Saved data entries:
^^^^
(** C2. View changes preserve what may have been committed: if a set of view
    changes that meets every quorum prepared digest [d] for the next sequence
    number in view [v], no later view prepared another digest for it, and fewer
    than [F+1] messages claim to have pre-prepared beyond it, then [makeXset]
    either fails or selects exactly [d] — never another digest or a null
    request. *)
Theorem makeXset_preserves_prepared (cfg : Config) (view : Z) (vcs : list ViewChange)
    (best : Batch) (v : Z) (d : slice) :
  valid_config cfg → Forall wf_vc vcs → is_best vcs best →
  let next := u64 (batch_seq best + 1) in
  (∀ m u, m ∈ vcs → u ∈ vc_Pset m → sv_Seq (tseq u) = next → v < sv_View (tseq u) →
    sub_Digest u = d) →
  Z.of_nat (length vcs) - noFaultyQuorum cfg
    < count (λ m, Exists (λ u, tseq u = mkSeqView v next ∧ sub_Digest u = d) (vc_Pset m)) vcs →
  count (λ m, Exists (λ u, next < sv_Seq (tseq u)) (vc_Qset m)) vcs < oneCorrectQuorum cfg →
  makeXset cfg view vcs = Ok None
  ∨ ∃ b, makeXset cfg view vcs = Ok (Some (Some (mkSubject (Some (mkSeqView view next)) d), b)).
Proof.
  intros Hcfg Hv [(v0 & Hv0 & Hbest) Hmax] next Hlater Hblock Hq.
  assert (vcs ≠ []) as Hne by (intros ->; set_solver).
  destruct (makeXset_cases cfg view vcs Hv Hne) as (b & r & [(v1 & Hv1 & Hb) Hmax'] & Hr & Hc).
  assert (batch_seq b = batch_seq best) as Heq.
  { pose proof (Hmax v1 Hv1) as H1. pose proof (Hmax' v0 Hv0) as H2.
    unfold cseq in H1, H2. rewrite Hb in H1. rewrite Hbest in H2. lia. }
  rewrite Heq in Hc. fold next in Hc.
  destruct r as [[[x|] b']|]; simpl in Hc; [right|exfalso|by left].
  - destruct Hc as (-> & Hx & m & t & Hm & Ht & Hs & Hd).
    assert (sub_Digest t = d) as Ht'.
    { eapply selectable_agrees; [exact Hcfg|exact Hlater|done|done| |done]. by exists m. }
    exists b. rewrite Hr. repeat f_equal. destruct x as [xs xd]. simpl in *. congruence.
  - destruct Hc as [-> Hvac].
    destruct (filter_overlap (vacant next)
      (λ m, Exists (λ u, tseq u = mkSeqView v next ∧ sub_Digest u = d) (vc_Pset m)) vcs)
      as (mp & _ & Hvac' & Hex).
    { unfold count in *. lia. }
    apply Exists_exists in Hex as (u & Hu & Hseq & _).
    unfold vacant in Hvac'. rewrite Forall_forall in Hvac'.
    specialize (Hvac' u Hu). rewrite Hseq in Hvac'. simpl in Hvac'. lia.
Qed.

End claims.

(** *** Witnesses: four replicas, one faulty *)
Module XsetWitness.

(** A toy codec: one byte for the sequence number. *)
#[local] Instance toy_env : Env := {|
  marshal_header h := [byte_of_Z (bh_Seq h)];
  unmarshal_header b := match b with
    | [c] => Some (mkBatchHeader (Z_of_byte c) None None) | _ => None end;
  marshal_vc _ := [];
  unmarshal_vc _ := None;
  sys_sign _ _ := [];
  sys_check_sig _ _ _ := true;
  shuffle _ _ l := l |}.

Definition cfg4 : Config := mkConfig 4 1 0 10 0.
Definition cp0 : Batch := mkBatch [byte_of_Z 0] [] ∅.
Definition dA : slice := Some [byte_of_Z 7].
Definition tA : Subject := mkSubject (Some (mkSeqView 0 1)) dA.
Definition vcA : ViewChange := mkViewChange 1 [tA] [tA] (Some cp0).
Definition vcs3 : list ViewChange := [vcA; vcA; mkViewChange 1 [] [] (Some cp0)].

Lemma wf_vcA : wf_vc vcA.
Proof. split; [by eexists _, _|by repeat econstructor..]. Defined.
Lemma wf_vcs3 : Forall wf_vc vcs3.
Proof.
  do 2 (constructor; [apply wf_vcA|]). constructor; [|constructor].
  split; [by eexists _, _|apply Forall_nil_2..].
Defined.
Lemma best_vcs3 : is_best vcs3 cp0.
Proof.
  split.
  - exists vcA. split; [constructor|done].
  - apply Forall_forall. repeat (constructor; [vm_compute; discriminate|]). constructor.
Defined.

Lemma noFaultyQuorum_intersect_witness :
  oneCorrectQuorum cfg4 ≤ Z.of_nat (size (({[0; 1; 2]} : gset Z) ∩ {[1; 2; 3]})).
Proof.
  apply (noFaultyQuorum_intersect cfg4 {[0; 1; 2; 3]} {[0; 1; 2]} {[1; 2; 3]}).
  - unfold valid_config. simpl. lia.
  - reflexivity.
  - set_solver.
  - set_solver.
  - vm_compute. discriminate.
  - vm_compute. discriminate.
Defined.

Lemma makeXset_total_witness :
  ∃ r, makeXset cfg4 1 vcs3 = Ok r ∧
    match r with Some (_, best) => is_best vcs3 best | None => True end.
Proof. apply (makeXset_total cfg4 1 vcs3 wf_vcs3). Defined.

Lemma makeXset_succeeds_iff_witness :
  ∃ x b, makeXset cfg4 1 vcs3 = Ok (Some (x, b)).
Proof.
  apply (makeXset_succeeds_iff cfg4 1 vcs3 cp0 wf_vcs3 best_vcs3). left.
  exists vcA, tA. split; [constructor|]. split; [constructor|].
  split_and!; vm_compute; discriminate.
Defined.

Lemma makeXset_preserves_prepared_witness :
  makeXset cfg4 1 vcs3 = Ok None
  ∨ ∃ b, makeXset cfg4 1 vcs3 =
      Ok (Some (Some (mkSubject (Some (mkSeqView 1 (u64 (batch_seq cp0 + 1)))) dA), b)).
Proof.
  apply (makeXset_preserves_prepared cfg4 1 vcs3 cp0 0 dA).
  - unfold valid_config. simpl. lia.
  - apply wf_vcs3.
  - apply best_vcs3.
  - intros m u Hm Hu _ Hlt. exfalso. revert Hlt.
    apply list_elem_of_In in Hm. simpl in Hm.
    destruct Hm as [<-|[<-|[<-|[]]]]; apply list_elem_of_In in Hu; simpl in Hu;
      destruct_or?; try done; subst; simpl; lia.
  - vm_compute. reflexivity.
  - vm_compute. reflexivity.
Defined.

(** With three view changes, two of which prepared [dA], the rule does select
    [dA]; the third outcome (failure) is for sets below the quorum. *)
Example makeXset_selects :
  makeXset cfg4 1 vcs3 = Ok (Some (Some (mkSubject (Some (mkSeqView 1 1)) dA), cp0)).
Proof. vm_compute. reflexivity. Qed.

End XsetWitness.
^^^^
## AIM OF THE TASK
The records are to be repeated in full, exactly as they stand.

## EXPECTED OUTPUT
(** C2. View changes preserve what may have been committed: if a set of view
    changes that meets every quorum prepared digest [d] for the next sequence
    number in view [v], no later view prepared another digest for it, and fewer
    than [F+1] messages claim to have pre-prepared beyond it, then [makeXset]
    either fails or selects exactly [d] — never another digest or a null
    request. *)
Theorem makeXset_preserves_prepared (cfg : Config) (view : Z) (vcs : list ViewChange)
    (best : Batch) (v : Z) (d : slice) :
  valid_config cfg → Forall wf_vc vcs → is_best vcs best →
  let next := u64 (batch_seq best + 1) in
  (∀ m u, m ∈ vcs → u ∈ vc_Pset m → sv_Seq (tseq u) = next → v < sv_View (tseq u) →
    sub_Digest u = d) →
  Z.of_nat (length vcs) - noFaultyQuorum cfg
    < count (λ m, Exists (λ u, tseq u = mkSeqView v next ∧ sub_Digest u = d) (vc_Pset m)) vcs →
  count (λ m, Exists (λ u, next < sv_Seq (tseq u)) (vc_Qset m)) vcs < oneCorrectQuorum cfg →
  makeXset cfg view vcs = Ok None
  ∨ ∃ b, makeXset cfg view vcs = Ok (Some (Some (mkSubject (Some (mkSeqView view next)) d), b)).
Proof.
  intros Hcfg Hv [(v0 & Hv0 & Hbest) Hmax] next Hlater Hblock Hq.
  assert (vcs ≠ []) as Hne by (intros ->; set_solver).
  destruct (makeXset_cases cfg view vcs Hv Hne) as (b & r & [(v1 & Hv1 & Hb) Hmax'] & Hr & Hc).
  assert (batch_seq b = batch_seq best) as Heq.
  { pose proof (Hmax v1 Hv1) as H1. pose proof (Hmax' v0 Hv0) as H2.
    unfold cseq in H1, H2. rewrite Hb in H1. rewrite Hbest in H2. lia. }
  rewrite Heq in Hc. fold next in Hc.
  destruct r as [[[x|] b']|]; simpl in Hc; [right|exfalso|by left].
  - destruct Hc as (-> & Hx & m & t & Hm & Ht & Hs & Hd).
    assert (sub_Digest t = d) as Ht'.
    { eapply selectable_agrees; [exact Hcfg|exact Hlater|done|done| |done]. by exists m. }
    exists b. rewrite Hr. repeat f_equal. destruct x as [xs xd]. simpl in *. congruence.
  - destruct Hc as [-> Hvac].
    destruct (filter_overlap (vacant next)
      (λ m, Exists (λ u, tseq u = mkSeqView v next ∧ sub_Digest u = d) (vc_Pset m)) vcs)
      as (mp & _ & Hvac' & Hex).
    { unfold count in *. lia. }
    apply Exists_exists in Hex as (u & Hu & Hseq & _).
    unfold vacant in Hvac'. rewrite Forall_forall in Hvac'.
    specialize (Hvac' u Hu). rewrite Hseq in Hvac'. simpl in Hvac'. lia.
Qed.

End claims.

(** *** Witnesses: four replicas, one faulty *)
Module XsetWitness.

(** A toy codec: one byte for the sequence number. *)
#[local] Instance toy_env : Env := {|
  marshal_header h := [byte_of_Z (bh_Seq h)];
  unmarshal_header b := match b with
    | [c] => Some (mkBatchHeader (Z_of_byte c) None None) | _ => None end;
  marshal_vc _ := [];
  unmarshal_vc _ := None;
  sys_sign _ _ := [];
  sys_check_sig _ _ _ := true;
  shuffle _ _ l := l |}.

Definition cfg4 : Config := mkConfig 4 1 0 10 0.
Definition cp0 : Batch := mkBatch [byte_of_Z 0] [] ∅.
Definition dA : slice := Some [byte_of_Z 7].
Definition tA : Subject := mkSubject (Some (mkSeqView 0 1)) dA.
Definition vcA : ViewChange := mkViewChange 1 [tA] [tA] (Some cp0).
Definition vcs3 : list ViewChange := [vcA; vcA; mkViewChange 1 [] [] (Some cp0)].

Lemma wf_vcA : wf_vc vcA.
Proof. split; [by eexists _, _|by repeat econstructor..]. Defined.
Lemma wf_vcs3 : Forall wf_vc vcs3.
Proof.
  do 2 (constructor; [apply wf_vcA|]). constructor; [|constructor].
  split; [by eexists _, _|apply Forall_nil_2..].
Defined.
Lemma best_vcs3 : is_best vcs3 cp0.
Proof.
  split.
  - exists vcA. split; [constructor|done].
  - apply Forall_forall. repeat (constructor; [vm_compute; discriminate|]). constructor.
Defined.

Lemma noFaultyQuorum_intersect_witness :
  oneCorrectQuorum cfg4 ≤ Z.of_nat (size (({[0; 1; 2]} : gset Z) ∩ {[1; 2; 3]})).
Proof.
  apply (noFaultyQuorum_intersect cfg4 {[0; 1; 2; 3]} {[0; 1; 2]} {[1; 2; 3]}).
  - unfold valid_config. simpl. lia.
  - reflexivity.
  - set_solver.
  - set_solver.
  - vm_compute. discriminate.
  - vm_compute. discriminate.
Defined.

Lemma makeXset_total_witness :
  ∃ r, makeXset cfg4 1 vcs3 = Ok r ∧
    match r with Some (_, best) => is_best vcs3 best | None => True end.
Proof. apply (makeXset_total cfg4 1 vcs3 wf_vcs3). Defined.

Lemma makeXset_succeeds_iff_witness :
  ∃ x b, makeXset cfg4 1 vcs3 = Ok (Some (x, b)).
Proof.
  apply (makeXset_succeeds_iff cfg4 1 vcs3 cp0 wf_vcs3 best_vcs3). left.
  exists vcA, tA. split; [constructor|]. split; [constructor|].
  split_and!; vm_compute; discriminate.
Defined.

Lemma makeXset_preserves_prepared_witness :
  makeXset cfg4 1 vcs3 = Ok None
  ∨ ∃ b, makeXset cfg4 1 vcs3 =
      Ok (Some (Some (mkSubject (Some (mkSeqView 1 (u64 (batch_seq cp0 + 1)))) dA), b)).
Proof.
  apply (makeXset_preserves_prepared cfg4 1 vcs3 cp0 0 dA).
  - unfold valid_config. simpl. lia.
  - apply wf_vcs3.
  - apply best_vcs3.
  - intros m u Hm Hu _ Hlt. exfalso. revert Hlt.
    apply list_elem_of_In in Hm. simpl in Hm.
    destruct Hm as [<-|[<-|[<-|[]]]]; apply list_elem_of_In in Hu; simpl in Hu;
      destruct_or?; try done; subst; simpl; lia.
  - vm_compute. reflexivity.
  - vm_compute. reflexivity.
Defined.

(** With three view changes, two of which prepared [dA], the rule does select
    [dA]; the third outcome (failure) is for sets below the quorum. *)
Example makeXset_selects :
  makeXset cfg4 1 vcs3 = Ok (Some (Some (mkSubject (Some (mkSeqView 1 1)) dA), cp0)).
Proof. vm_compute. reflexivity. Qed.

End XsetWitness.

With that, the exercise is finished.